__RECORDS FOR THIS TASK__.
--- START ---
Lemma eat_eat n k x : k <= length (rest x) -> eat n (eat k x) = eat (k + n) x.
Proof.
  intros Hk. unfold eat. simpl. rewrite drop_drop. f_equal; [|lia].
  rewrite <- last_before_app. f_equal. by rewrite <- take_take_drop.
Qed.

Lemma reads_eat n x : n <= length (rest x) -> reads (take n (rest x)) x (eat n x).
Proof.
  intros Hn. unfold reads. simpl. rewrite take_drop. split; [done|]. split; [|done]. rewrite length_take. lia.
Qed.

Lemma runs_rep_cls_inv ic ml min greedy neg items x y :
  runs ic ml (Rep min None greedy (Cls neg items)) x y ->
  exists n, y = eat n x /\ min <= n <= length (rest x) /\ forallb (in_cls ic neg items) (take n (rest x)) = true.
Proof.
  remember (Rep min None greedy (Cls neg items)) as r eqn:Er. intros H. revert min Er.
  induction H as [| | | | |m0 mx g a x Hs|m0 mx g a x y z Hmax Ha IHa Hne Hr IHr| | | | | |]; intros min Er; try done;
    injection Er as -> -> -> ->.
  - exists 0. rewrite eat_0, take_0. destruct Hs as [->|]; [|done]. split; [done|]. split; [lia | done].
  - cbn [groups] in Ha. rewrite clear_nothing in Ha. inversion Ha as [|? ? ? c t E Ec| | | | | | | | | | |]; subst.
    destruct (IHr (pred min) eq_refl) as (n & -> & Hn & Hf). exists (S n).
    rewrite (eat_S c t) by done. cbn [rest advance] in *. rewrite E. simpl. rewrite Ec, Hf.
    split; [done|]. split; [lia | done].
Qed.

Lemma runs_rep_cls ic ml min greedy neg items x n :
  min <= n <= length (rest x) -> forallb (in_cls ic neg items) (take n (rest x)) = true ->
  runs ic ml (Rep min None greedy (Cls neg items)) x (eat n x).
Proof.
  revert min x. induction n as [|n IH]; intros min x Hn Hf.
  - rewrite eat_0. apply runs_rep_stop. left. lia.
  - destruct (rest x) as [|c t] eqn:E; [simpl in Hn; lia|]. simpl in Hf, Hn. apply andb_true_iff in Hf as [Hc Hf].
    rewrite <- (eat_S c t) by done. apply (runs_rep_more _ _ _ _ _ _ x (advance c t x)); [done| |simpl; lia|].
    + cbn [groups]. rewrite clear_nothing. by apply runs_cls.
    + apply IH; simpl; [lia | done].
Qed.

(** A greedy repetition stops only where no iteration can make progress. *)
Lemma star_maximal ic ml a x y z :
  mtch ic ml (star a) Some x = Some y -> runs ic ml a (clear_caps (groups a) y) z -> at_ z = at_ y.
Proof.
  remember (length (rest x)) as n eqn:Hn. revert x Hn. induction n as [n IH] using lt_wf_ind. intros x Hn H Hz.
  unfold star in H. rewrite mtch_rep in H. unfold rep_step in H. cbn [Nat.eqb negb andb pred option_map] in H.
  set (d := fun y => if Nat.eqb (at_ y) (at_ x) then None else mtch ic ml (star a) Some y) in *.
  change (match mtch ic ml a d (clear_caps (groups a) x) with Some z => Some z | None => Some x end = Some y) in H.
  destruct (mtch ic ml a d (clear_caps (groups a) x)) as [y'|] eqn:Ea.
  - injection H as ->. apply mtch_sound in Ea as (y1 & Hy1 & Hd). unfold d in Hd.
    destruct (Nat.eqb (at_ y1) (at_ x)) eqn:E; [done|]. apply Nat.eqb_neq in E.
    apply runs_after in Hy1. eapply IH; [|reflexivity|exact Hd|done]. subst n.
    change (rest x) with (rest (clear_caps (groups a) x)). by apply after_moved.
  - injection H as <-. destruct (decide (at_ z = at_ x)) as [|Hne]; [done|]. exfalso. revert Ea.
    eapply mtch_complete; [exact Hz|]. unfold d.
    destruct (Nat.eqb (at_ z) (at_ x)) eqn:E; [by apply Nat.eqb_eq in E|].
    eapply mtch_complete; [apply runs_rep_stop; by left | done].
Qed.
--- END ---
__WHAT YOU NEED TO DO__.
Please return every line from the first one in the records above down to the line containing "destruct (IHr (pred", including both, exactly as written and nothing more.

__SOLUTION TO THIS TASK__.
Lemma eat_eat n k x : k <= length (rest x) -> eat n (eat k x) = eat (k + n) x.
Proof.
  intros Hk. unfold eat. simpl. rewrite drop_drop. f_equal; [|lia].
  rewrite <- last_before_app. f_equal. by rewrite <- take_take_drop.
Qed.

Lemma reads_eat n x : n <= length (rest x) -> reads (take n (rest x)) x (eat n x).
Proof.
  intros Hn. unfold reads. simpl. rewrite take_drop. split; [done|]. split; [|done]. rewrite length_take. lia.
Qed.

Lemma runs_rep_cls_inv ic ml min greedy neg items x y :
  runs ic ml (Rep min None greedy (Cls neg items)) x y ->
  exists n, y = eat n x /\ min <= n <= length (rest x) /\ forallb (in_cls ic neg items) (take n (rest x)) = true.
Proof.
  remember (Rep min None greedy (Cls neg items)) as r eqn:Er. intros H. revert min Er.
  induction H as [| | | | |m0 mx g a x Hs|m0 mx g a x y z Hmax Ha IHa Hne Hr IHr| | | | | |]; intros min Er; try done;
    injection Er as -> -> -> ->.
  - exists 0. rewrite eat_0, take_0. destruct Hs as [->|]; [|done]. split; [done|]. split; [lia | done].
  - cbn [groups] in Ha. rewrite clear_nothing in Ha. inversion Ha as [|? ? ? c t E Ec| | | | | | | | | | |]; subst.
    destruct (IHr (pred min) eq_refl) as (n & -> & Hn & Hf). exists (S n).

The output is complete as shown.